→ TASK REQUIREMENTS
The answer should be a single number: how many lines of the entries below hold the word "wpart".

→ DATA UNDER STUDY

•••

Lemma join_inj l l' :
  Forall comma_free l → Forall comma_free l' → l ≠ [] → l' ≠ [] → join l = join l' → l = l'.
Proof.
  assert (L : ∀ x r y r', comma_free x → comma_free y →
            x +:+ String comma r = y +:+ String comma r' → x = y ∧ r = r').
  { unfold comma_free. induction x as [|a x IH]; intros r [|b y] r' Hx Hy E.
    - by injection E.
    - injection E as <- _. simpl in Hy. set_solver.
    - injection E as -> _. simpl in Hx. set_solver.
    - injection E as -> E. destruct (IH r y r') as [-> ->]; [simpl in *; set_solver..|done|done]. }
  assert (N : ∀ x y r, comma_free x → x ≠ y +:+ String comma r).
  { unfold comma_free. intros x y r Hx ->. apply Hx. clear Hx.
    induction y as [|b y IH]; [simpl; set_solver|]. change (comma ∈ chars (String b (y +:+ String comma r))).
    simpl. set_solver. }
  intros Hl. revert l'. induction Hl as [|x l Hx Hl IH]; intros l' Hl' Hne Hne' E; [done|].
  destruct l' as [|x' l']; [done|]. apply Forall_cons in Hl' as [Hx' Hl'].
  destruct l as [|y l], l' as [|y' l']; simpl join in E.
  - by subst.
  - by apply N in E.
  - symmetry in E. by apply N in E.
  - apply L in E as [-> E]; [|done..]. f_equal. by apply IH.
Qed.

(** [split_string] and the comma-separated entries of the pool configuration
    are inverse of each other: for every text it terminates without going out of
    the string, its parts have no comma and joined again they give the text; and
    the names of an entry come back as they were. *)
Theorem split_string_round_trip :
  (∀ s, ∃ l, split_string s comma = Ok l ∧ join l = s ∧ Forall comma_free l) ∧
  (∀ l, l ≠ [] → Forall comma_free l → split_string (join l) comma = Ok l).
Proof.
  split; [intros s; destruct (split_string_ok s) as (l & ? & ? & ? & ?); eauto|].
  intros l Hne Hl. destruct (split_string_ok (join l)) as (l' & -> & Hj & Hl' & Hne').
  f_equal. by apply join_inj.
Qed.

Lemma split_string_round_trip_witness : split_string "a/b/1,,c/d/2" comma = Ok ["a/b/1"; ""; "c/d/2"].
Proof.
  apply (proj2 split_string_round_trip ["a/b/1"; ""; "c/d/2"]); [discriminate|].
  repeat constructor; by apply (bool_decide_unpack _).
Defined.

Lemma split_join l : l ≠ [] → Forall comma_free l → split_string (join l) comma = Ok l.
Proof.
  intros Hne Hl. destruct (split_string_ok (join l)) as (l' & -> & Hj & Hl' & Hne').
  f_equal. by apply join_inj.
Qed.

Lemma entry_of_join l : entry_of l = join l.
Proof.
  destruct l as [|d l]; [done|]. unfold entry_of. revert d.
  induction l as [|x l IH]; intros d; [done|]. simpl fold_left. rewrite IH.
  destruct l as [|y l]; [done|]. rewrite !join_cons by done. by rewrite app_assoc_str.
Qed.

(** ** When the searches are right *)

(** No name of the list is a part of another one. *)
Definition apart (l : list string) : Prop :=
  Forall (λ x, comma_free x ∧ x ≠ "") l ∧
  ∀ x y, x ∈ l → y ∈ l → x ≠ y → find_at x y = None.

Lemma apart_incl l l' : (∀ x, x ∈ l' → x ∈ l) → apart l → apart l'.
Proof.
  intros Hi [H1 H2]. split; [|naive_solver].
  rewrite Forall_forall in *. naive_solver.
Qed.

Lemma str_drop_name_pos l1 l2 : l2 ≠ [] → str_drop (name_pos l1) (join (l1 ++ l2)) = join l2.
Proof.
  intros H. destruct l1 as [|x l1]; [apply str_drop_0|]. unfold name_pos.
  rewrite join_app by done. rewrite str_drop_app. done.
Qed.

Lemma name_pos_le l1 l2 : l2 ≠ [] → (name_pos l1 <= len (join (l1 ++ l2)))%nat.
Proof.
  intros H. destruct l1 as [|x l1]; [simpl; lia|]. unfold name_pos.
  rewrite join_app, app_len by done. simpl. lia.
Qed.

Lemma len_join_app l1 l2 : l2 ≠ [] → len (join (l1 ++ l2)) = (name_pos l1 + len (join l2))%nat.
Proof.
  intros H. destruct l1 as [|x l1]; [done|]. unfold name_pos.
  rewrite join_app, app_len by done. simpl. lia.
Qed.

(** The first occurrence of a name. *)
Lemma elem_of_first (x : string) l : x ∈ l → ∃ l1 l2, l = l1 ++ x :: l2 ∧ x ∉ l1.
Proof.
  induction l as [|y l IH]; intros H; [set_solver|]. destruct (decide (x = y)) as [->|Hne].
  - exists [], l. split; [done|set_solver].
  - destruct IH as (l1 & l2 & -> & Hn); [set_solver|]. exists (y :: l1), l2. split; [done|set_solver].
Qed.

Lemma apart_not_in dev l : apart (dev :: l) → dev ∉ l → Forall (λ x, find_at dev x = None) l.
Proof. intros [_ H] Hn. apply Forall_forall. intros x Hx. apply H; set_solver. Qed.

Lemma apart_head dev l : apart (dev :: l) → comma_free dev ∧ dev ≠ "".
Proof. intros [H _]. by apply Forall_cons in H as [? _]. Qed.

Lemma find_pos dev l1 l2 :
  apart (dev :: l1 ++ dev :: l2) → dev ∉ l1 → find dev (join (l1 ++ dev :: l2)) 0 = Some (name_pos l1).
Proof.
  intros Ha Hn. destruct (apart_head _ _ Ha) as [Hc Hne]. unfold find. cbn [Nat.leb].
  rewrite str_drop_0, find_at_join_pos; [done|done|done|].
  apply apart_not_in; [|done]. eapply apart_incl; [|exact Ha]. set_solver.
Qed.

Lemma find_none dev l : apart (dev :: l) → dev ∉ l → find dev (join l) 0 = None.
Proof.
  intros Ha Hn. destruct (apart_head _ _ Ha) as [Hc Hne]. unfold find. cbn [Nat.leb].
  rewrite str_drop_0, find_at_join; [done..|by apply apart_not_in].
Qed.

•••

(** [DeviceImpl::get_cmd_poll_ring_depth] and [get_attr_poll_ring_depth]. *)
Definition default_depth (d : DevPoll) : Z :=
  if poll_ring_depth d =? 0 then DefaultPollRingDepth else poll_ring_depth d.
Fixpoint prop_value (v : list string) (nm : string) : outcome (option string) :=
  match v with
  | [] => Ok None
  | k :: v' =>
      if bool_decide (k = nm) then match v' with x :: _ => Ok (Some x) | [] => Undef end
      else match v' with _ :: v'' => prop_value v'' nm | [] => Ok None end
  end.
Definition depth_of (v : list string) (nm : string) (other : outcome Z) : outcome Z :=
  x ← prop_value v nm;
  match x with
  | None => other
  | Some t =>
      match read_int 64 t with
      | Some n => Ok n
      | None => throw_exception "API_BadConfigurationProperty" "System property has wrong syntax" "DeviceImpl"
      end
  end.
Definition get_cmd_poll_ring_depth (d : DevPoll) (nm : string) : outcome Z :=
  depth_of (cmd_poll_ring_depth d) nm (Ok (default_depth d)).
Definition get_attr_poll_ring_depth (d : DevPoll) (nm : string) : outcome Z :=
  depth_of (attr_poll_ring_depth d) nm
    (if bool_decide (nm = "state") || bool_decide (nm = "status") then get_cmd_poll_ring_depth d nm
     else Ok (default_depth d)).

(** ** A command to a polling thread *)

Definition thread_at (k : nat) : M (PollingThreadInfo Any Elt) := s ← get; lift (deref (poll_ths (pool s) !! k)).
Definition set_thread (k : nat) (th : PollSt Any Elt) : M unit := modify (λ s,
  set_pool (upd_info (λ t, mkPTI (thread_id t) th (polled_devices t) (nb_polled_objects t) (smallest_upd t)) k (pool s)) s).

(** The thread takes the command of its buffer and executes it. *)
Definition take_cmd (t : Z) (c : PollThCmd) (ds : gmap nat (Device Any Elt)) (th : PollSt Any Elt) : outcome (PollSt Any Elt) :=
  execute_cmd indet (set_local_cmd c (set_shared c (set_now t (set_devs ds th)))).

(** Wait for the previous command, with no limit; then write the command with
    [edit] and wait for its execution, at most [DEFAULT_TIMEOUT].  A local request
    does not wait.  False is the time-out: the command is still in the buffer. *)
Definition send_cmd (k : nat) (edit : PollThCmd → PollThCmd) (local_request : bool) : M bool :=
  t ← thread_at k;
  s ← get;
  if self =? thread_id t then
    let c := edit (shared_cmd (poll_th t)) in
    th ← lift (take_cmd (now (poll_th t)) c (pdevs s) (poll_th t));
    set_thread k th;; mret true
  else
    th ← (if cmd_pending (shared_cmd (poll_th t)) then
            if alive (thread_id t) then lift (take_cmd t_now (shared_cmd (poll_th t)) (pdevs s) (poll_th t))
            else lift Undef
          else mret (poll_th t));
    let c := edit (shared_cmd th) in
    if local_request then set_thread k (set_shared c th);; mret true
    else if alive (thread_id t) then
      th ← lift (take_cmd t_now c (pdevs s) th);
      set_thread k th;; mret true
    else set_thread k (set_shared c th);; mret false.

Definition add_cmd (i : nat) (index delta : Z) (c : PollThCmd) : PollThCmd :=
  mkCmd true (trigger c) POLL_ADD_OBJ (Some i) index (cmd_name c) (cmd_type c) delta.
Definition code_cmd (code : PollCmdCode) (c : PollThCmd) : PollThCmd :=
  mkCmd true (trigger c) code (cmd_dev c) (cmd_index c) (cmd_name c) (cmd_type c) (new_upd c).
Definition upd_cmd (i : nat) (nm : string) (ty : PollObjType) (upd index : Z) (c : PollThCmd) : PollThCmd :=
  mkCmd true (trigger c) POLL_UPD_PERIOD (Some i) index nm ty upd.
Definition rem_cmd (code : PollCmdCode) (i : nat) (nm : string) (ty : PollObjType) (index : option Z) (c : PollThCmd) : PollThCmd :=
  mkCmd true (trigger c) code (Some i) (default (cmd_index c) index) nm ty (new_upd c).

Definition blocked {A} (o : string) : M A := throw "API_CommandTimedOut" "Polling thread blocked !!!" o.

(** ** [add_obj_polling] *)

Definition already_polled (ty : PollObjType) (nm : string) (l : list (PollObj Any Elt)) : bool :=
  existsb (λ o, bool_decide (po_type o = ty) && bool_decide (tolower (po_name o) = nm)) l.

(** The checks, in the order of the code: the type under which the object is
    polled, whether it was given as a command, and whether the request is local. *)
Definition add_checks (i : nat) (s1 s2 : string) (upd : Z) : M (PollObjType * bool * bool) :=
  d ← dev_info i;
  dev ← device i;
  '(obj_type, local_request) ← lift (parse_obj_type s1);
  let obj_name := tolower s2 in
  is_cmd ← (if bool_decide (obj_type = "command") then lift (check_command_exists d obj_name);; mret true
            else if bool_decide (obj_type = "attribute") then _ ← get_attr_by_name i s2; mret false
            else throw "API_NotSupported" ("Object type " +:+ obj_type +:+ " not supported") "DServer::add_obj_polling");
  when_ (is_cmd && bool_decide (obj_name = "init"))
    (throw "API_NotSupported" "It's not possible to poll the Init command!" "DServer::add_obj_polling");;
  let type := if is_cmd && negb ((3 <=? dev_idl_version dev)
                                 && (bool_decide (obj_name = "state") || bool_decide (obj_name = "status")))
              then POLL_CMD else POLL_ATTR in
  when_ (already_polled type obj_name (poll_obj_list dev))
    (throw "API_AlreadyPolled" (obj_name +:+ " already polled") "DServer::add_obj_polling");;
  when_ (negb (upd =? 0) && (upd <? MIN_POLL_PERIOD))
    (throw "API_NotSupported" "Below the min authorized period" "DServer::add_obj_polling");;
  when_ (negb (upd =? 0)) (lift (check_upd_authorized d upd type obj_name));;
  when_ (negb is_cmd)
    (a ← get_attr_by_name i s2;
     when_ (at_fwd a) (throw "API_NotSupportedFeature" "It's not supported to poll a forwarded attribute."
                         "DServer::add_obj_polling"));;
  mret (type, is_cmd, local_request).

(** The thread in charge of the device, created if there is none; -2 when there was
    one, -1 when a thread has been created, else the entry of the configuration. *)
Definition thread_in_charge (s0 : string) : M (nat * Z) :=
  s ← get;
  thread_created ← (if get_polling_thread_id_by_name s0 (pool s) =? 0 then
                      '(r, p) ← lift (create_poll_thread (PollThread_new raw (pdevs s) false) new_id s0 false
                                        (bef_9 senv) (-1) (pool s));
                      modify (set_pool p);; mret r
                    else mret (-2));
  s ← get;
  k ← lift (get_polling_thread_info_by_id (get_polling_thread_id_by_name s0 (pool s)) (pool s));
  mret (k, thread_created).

•••

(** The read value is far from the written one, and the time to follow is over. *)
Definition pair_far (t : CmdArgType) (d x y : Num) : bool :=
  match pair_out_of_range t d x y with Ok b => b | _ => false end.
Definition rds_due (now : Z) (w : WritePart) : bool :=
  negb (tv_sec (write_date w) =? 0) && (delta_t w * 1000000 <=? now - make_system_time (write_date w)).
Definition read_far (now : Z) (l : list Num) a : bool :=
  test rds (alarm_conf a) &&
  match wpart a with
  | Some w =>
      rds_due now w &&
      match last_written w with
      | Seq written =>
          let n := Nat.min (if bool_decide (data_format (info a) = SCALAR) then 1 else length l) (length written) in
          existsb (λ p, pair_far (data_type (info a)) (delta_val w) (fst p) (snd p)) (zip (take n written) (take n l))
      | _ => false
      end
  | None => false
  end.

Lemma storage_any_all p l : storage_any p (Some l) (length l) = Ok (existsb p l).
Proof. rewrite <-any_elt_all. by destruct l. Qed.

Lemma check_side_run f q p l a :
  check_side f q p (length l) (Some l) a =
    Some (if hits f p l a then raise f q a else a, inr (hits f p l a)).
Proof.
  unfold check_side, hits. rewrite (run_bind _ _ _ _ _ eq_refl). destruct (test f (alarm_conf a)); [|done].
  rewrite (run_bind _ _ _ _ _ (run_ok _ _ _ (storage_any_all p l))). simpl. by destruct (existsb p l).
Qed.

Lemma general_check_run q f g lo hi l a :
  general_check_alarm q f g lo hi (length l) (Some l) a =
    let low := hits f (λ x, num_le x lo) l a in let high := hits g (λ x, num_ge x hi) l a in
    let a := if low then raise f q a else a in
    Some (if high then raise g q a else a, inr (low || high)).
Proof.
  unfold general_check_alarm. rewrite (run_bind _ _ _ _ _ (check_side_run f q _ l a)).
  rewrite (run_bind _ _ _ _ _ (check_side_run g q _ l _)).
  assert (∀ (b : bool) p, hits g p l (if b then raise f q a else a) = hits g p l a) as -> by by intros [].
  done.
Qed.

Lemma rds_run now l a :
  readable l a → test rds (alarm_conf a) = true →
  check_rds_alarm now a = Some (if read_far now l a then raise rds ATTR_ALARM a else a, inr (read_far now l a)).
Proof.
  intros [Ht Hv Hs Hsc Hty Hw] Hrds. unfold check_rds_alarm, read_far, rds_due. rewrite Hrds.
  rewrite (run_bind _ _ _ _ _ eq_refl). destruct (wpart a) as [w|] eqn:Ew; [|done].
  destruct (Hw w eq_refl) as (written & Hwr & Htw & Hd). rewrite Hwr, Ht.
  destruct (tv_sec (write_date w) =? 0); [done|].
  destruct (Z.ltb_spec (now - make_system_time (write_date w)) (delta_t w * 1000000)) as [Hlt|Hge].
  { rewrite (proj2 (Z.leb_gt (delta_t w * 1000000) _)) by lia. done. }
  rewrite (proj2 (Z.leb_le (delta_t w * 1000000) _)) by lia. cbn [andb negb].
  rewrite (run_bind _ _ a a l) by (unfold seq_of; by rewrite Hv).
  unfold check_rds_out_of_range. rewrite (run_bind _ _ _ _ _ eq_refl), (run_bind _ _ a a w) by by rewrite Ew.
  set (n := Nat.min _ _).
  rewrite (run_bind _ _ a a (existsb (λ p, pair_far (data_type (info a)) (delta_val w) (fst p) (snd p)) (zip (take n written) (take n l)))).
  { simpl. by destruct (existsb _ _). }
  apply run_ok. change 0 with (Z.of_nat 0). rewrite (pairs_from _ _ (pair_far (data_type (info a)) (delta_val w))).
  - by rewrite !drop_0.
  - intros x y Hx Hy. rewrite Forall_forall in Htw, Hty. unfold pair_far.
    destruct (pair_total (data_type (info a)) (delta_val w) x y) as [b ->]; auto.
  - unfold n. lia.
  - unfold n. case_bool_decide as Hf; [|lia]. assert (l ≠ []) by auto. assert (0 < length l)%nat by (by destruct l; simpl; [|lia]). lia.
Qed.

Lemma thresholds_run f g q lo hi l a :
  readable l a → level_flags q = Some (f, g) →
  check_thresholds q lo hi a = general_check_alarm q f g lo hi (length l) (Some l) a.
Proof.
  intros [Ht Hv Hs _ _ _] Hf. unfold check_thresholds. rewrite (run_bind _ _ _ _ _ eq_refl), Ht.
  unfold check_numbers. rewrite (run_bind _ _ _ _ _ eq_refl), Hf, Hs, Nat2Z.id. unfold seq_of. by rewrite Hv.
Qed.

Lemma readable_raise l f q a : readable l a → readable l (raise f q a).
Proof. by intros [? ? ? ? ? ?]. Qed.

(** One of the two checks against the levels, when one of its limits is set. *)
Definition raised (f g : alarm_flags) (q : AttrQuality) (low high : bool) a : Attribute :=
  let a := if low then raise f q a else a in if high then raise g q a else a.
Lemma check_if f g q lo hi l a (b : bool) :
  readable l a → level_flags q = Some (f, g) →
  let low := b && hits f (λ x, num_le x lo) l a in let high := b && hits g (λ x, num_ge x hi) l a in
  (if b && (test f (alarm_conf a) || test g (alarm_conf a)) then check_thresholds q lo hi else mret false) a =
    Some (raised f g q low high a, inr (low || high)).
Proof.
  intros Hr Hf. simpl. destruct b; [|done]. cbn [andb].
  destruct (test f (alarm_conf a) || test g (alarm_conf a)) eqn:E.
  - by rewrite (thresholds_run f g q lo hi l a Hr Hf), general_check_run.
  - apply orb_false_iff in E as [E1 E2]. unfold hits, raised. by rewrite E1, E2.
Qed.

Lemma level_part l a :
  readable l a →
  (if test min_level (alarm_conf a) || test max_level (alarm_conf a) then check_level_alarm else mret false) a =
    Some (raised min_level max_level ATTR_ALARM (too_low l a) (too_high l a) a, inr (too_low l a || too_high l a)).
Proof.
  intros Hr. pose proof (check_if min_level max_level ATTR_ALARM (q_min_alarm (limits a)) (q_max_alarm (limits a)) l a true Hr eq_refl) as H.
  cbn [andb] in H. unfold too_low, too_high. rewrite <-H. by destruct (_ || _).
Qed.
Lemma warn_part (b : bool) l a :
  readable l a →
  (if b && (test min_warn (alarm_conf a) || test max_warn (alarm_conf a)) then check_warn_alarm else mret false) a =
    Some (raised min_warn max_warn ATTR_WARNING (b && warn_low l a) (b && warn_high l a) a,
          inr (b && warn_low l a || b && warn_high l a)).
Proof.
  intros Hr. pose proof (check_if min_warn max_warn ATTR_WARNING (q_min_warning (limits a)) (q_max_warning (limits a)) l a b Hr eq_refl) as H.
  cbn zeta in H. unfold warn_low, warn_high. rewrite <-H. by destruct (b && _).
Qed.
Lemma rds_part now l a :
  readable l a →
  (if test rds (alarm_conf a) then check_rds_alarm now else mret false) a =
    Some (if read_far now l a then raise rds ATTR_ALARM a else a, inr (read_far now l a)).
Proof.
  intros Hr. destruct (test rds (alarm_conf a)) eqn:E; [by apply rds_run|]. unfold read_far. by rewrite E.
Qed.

•••

→ SOLUTION FOR THIS PROBLEM
2